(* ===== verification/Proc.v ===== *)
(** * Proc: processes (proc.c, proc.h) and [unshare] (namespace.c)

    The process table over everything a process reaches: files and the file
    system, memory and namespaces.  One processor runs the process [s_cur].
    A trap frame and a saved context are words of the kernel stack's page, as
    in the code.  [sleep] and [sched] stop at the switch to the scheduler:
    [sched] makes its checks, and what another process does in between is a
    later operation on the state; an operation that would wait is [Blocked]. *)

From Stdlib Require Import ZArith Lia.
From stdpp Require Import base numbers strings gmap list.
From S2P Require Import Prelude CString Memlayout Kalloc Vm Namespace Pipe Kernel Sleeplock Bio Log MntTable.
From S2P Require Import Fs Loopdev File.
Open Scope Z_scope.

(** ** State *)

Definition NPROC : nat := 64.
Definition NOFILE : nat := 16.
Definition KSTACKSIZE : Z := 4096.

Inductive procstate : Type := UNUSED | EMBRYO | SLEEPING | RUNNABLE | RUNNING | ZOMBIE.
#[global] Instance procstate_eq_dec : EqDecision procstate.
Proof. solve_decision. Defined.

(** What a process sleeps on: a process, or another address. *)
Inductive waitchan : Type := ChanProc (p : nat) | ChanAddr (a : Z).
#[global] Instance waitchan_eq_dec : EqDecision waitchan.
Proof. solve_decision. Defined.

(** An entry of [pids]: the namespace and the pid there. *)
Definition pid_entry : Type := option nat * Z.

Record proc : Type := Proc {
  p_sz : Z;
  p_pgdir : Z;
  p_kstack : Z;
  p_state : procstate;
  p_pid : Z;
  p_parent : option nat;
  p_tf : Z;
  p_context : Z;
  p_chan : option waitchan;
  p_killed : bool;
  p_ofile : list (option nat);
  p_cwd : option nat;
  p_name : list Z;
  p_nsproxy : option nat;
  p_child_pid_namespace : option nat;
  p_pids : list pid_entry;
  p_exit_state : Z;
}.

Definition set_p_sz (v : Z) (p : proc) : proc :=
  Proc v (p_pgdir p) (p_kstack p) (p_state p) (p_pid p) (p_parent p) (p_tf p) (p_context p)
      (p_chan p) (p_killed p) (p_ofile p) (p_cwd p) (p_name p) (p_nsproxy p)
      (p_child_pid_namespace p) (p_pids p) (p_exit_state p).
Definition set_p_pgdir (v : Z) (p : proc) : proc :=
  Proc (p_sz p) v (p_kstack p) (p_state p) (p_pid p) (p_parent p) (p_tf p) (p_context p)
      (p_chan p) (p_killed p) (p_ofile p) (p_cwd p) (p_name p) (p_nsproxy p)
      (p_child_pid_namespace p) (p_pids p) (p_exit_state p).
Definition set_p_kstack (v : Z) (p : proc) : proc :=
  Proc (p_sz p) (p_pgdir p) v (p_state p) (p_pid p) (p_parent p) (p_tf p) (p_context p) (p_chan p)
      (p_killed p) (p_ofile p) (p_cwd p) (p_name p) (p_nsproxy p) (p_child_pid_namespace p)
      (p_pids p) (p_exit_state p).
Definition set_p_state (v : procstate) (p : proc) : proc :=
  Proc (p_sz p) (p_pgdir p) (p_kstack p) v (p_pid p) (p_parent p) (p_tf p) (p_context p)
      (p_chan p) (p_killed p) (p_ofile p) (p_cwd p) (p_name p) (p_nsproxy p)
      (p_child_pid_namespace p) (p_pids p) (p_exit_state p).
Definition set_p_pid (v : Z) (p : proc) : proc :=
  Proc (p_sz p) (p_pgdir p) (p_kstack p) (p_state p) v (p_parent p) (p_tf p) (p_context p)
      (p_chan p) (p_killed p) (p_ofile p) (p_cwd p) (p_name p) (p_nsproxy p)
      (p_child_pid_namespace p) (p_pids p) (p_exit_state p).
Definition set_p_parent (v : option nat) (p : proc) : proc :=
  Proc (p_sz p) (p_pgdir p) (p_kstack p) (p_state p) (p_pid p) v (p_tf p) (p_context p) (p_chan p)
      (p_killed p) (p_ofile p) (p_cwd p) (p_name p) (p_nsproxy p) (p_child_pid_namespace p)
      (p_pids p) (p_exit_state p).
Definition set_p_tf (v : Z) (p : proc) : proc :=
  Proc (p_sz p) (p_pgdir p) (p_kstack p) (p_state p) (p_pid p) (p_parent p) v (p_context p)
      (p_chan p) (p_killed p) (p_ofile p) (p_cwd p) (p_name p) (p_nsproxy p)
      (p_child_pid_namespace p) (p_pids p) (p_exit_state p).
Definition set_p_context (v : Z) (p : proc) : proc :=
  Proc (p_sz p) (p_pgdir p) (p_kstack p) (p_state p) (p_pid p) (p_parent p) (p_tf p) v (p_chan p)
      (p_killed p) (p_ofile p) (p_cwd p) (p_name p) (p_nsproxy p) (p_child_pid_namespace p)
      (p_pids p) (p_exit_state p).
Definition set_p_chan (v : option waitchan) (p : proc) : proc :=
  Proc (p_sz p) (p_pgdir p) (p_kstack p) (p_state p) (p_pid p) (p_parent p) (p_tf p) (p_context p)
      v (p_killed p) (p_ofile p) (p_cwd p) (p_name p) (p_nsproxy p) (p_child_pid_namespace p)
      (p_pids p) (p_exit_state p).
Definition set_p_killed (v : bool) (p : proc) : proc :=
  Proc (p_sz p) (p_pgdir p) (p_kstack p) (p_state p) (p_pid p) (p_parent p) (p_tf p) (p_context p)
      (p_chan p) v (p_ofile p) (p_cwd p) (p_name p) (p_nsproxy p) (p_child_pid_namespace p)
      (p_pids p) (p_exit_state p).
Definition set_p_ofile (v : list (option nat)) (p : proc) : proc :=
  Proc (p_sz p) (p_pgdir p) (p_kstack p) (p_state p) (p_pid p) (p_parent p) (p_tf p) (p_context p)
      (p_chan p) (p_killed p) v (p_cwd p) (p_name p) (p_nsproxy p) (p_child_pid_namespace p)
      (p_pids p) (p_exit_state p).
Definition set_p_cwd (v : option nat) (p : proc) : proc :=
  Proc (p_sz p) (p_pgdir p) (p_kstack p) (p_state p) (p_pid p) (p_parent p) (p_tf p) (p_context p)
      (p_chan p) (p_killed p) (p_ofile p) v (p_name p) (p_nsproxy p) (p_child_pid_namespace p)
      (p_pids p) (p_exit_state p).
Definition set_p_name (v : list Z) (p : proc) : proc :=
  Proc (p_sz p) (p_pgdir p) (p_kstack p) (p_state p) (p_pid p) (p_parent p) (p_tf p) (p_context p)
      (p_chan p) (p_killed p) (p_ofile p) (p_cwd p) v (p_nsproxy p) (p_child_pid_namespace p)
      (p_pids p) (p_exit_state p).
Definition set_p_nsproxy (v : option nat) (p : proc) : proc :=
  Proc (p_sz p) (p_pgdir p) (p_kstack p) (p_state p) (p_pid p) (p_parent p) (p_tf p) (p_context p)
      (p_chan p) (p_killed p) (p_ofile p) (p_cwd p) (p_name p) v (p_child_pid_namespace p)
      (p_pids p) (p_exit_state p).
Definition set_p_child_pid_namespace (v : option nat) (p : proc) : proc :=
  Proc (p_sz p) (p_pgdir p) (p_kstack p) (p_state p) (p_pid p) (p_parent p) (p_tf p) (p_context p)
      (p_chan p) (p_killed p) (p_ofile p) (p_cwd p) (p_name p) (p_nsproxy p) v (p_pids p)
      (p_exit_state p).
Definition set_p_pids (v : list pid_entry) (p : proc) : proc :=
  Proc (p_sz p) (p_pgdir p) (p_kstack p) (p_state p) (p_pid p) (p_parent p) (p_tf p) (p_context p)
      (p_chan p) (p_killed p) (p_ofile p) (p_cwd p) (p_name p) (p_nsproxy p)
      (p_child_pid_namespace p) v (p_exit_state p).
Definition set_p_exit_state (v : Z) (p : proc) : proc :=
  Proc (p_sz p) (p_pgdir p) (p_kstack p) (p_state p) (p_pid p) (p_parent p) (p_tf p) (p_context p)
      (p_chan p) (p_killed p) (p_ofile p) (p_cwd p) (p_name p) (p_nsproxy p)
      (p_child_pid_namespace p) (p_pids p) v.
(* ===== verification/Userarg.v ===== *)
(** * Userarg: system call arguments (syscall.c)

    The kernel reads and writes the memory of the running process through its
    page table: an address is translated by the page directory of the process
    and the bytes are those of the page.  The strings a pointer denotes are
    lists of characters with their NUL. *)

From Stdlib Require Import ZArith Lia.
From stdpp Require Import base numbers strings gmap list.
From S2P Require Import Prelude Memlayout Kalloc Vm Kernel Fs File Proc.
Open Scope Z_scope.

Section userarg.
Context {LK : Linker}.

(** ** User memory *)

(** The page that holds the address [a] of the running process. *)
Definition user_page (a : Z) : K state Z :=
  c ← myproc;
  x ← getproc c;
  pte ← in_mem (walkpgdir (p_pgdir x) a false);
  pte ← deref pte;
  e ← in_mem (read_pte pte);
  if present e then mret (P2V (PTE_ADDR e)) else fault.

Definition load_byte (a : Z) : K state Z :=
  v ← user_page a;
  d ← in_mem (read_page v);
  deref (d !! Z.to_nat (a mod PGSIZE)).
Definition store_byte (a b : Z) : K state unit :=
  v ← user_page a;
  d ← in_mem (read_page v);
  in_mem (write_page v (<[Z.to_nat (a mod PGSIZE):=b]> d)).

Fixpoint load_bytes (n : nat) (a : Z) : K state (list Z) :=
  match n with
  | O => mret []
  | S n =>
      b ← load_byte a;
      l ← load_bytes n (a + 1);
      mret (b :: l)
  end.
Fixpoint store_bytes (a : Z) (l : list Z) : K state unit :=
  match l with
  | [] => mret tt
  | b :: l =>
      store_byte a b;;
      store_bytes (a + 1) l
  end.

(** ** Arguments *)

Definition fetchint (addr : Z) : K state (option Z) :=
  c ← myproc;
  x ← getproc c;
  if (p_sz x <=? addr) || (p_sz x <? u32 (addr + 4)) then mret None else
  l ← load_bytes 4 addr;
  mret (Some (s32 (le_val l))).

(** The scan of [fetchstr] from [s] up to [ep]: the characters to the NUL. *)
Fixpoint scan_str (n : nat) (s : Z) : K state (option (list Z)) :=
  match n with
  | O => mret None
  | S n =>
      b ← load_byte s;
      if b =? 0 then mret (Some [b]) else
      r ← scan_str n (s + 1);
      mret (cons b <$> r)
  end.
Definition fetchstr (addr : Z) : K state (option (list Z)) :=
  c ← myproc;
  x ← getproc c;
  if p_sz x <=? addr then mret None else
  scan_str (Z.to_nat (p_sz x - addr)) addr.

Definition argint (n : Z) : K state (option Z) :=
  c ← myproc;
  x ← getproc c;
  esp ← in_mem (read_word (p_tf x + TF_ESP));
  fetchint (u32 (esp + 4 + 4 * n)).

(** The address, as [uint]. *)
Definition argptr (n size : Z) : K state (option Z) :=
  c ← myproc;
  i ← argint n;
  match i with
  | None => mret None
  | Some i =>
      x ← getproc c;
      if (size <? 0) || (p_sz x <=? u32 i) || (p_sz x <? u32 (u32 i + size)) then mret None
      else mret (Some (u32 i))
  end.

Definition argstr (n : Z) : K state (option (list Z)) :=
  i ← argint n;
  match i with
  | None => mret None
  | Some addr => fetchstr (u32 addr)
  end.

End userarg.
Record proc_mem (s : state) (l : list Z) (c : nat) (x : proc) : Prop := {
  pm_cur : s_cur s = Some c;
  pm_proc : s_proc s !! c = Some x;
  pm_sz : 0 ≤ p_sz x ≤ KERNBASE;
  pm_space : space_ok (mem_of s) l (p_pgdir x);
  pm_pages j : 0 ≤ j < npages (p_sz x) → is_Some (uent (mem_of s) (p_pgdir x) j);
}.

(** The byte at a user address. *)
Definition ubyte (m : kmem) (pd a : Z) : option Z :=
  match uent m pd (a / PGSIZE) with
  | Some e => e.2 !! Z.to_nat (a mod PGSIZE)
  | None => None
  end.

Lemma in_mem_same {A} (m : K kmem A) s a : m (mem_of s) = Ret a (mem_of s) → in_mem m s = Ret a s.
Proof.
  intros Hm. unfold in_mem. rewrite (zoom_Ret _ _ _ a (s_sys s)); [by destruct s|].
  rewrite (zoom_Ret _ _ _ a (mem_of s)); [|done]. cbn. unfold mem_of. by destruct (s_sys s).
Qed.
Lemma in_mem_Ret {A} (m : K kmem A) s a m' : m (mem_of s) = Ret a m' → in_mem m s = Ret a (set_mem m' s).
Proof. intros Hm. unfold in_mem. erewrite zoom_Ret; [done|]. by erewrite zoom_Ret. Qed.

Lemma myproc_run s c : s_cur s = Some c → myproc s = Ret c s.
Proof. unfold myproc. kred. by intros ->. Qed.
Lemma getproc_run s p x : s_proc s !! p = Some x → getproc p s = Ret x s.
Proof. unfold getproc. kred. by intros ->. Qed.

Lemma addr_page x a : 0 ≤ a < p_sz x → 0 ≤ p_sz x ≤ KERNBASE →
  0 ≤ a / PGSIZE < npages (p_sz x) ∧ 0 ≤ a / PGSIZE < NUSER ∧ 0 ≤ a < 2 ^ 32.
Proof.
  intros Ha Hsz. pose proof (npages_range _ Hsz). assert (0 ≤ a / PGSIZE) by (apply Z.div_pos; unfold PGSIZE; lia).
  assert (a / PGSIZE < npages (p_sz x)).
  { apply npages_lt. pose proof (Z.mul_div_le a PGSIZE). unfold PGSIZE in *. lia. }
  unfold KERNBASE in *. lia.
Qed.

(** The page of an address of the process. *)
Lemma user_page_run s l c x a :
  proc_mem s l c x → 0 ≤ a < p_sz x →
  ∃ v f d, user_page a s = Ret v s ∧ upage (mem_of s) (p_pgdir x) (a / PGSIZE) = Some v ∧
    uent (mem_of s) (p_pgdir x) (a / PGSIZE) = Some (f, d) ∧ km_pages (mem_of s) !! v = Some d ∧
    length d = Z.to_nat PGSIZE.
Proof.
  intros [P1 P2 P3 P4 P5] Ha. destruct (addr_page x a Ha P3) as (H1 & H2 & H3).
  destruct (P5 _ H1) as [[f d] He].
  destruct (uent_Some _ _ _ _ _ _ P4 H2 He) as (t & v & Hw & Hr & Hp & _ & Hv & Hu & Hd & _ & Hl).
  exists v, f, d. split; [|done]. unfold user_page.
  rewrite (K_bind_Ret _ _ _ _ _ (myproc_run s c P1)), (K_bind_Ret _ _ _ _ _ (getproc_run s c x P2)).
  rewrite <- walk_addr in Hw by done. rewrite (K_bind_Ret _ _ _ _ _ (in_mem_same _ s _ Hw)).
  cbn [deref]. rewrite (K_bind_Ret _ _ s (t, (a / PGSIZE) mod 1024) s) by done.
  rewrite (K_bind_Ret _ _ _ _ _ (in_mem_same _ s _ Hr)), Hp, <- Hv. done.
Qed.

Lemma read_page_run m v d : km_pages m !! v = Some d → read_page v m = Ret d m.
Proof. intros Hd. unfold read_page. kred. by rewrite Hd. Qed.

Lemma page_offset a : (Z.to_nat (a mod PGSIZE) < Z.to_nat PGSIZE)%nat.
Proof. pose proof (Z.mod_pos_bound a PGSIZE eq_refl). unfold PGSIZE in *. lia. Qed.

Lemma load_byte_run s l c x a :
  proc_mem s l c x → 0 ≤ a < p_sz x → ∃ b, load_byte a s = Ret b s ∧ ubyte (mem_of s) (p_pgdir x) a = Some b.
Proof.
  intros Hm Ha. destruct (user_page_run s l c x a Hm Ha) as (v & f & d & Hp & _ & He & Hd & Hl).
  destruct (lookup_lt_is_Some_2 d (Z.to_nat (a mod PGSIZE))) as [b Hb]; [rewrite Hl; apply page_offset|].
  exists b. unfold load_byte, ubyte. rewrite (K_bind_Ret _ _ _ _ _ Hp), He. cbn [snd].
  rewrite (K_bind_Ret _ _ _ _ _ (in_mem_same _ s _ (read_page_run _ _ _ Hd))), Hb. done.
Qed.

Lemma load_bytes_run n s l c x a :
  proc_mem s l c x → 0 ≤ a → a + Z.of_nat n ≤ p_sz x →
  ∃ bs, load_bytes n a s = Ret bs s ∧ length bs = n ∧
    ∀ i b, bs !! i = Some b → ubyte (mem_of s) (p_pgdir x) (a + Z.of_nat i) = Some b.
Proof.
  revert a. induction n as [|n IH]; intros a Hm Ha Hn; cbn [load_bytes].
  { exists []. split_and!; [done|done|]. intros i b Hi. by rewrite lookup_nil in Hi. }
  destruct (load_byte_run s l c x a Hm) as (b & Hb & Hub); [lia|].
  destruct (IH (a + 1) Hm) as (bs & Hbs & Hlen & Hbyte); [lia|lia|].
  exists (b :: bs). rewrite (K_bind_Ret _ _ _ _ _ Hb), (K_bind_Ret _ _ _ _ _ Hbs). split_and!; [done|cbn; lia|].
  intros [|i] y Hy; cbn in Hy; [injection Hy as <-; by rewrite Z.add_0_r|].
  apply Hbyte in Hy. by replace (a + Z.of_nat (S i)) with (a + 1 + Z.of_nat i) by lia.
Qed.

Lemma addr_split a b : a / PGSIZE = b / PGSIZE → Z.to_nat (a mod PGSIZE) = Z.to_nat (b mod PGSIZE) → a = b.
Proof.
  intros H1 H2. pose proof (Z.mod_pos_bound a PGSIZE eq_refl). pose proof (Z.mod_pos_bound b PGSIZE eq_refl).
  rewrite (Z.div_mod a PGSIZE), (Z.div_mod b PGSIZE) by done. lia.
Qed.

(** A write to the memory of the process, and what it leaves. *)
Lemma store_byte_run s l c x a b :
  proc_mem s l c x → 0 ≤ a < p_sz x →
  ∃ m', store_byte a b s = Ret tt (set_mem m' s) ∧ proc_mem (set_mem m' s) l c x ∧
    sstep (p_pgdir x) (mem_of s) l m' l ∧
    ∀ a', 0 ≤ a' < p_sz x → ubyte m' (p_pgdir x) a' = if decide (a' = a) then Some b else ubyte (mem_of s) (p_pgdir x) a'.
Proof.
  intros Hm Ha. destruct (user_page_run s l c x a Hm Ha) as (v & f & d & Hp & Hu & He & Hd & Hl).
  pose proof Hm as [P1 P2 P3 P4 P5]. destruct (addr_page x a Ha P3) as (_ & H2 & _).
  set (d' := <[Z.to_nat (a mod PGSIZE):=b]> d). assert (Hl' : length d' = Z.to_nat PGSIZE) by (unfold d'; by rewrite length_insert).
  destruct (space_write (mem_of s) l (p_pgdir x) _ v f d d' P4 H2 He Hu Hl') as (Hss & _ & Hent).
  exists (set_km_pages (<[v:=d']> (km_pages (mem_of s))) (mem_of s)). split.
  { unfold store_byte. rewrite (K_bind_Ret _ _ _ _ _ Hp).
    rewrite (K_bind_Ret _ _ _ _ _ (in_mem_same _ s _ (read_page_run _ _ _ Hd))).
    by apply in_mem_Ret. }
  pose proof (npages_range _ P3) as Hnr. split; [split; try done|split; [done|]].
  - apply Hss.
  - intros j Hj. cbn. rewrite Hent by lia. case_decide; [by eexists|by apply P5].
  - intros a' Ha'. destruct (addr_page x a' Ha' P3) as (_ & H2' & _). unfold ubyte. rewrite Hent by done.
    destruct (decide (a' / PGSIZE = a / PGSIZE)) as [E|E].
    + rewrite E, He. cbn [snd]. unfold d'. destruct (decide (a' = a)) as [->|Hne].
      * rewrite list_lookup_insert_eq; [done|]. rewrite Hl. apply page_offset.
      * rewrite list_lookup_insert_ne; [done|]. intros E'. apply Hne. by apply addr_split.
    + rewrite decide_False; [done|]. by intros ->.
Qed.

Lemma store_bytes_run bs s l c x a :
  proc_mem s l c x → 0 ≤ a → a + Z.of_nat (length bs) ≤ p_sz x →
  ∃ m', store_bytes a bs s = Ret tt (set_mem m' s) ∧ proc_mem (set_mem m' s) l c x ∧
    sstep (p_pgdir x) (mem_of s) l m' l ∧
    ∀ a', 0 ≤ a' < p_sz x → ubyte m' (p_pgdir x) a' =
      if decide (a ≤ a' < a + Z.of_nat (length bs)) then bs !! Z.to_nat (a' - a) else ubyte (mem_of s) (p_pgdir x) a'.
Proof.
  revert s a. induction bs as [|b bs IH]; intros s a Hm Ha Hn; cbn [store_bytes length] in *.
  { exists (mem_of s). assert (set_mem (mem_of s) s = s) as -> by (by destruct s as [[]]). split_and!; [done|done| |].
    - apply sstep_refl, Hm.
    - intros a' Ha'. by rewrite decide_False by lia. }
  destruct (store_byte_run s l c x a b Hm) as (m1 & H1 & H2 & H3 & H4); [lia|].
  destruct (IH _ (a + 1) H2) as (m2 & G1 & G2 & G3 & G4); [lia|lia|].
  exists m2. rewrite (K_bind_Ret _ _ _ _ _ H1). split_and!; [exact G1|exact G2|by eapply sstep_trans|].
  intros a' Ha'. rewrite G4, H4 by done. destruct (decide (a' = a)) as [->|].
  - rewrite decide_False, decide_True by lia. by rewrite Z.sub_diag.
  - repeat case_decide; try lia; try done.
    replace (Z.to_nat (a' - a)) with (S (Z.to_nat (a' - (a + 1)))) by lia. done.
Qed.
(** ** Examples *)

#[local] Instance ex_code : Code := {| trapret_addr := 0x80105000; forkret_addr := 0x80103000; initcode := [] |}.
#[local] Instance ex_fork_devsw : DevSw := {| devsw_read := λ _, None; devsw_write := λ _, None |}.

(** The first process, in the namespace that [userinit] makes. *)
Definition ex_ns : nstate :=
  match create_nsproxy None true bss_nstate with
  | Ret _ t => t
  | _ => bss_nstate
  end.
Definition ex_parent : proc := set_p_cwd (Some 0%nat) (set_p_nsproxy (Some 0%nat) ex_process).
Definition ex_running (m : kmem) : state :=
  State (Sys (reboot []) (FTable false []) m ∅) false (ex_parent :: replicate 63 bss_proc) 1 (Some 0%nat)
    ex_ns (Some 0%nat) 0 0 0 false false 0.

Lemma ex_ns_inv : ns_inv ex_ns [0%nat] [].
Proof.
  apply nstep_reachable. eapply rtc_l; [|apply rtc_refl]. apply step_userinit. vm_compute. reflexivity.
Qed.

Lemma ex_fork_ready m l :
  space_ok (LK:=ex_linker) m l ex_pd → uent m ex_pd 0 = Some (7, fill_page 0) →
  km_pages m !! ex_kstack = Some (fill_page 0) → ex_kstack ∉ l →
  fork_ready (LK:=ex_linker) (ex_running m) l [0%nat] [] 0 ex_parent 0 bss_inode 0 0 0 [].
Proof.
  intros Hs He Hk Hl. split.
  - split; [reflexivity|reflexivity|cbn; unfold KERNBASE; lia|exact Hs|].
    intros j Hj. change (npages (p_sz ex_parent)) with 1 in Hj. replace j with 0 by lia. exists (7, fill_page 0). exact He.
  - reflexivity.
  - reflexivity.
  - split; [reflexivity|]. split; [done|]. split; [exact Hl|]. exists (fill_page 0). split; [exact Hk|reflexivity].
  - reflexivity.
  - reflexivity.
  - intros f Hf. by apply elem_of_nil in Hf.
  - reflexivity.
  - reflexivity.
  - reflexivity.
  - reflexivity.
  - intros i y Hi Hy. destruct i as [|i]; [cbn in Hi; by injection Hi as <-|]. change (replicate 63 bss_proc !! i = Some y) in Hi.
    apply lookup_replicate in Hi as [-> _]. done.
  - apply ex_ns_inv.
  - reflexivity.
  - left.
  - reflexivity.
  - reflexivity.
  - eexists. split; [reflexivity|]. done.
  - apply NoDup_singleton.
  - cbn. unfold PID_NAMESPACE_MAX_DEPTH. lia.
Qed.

EXERCISE DIRECTIONS. Every line from the start of the listing through the line with "in the code." should be reproduced exactly, and no other line.

ANSWER SECTION.
(* ===== verification/Proc.v ===== *)
(** * Proc: processes (proc.c, proc.h) and [unshare] (namespace.c)

    The process table over everything a process reaches: files and the file
    system, memory and namespaces.  One processor runs the process [s_cur].
    A trap frame and a saved context are words of the kernel stack's page, as
    in the code.  [sleep] and [sched] stop at the switch to the scheduler:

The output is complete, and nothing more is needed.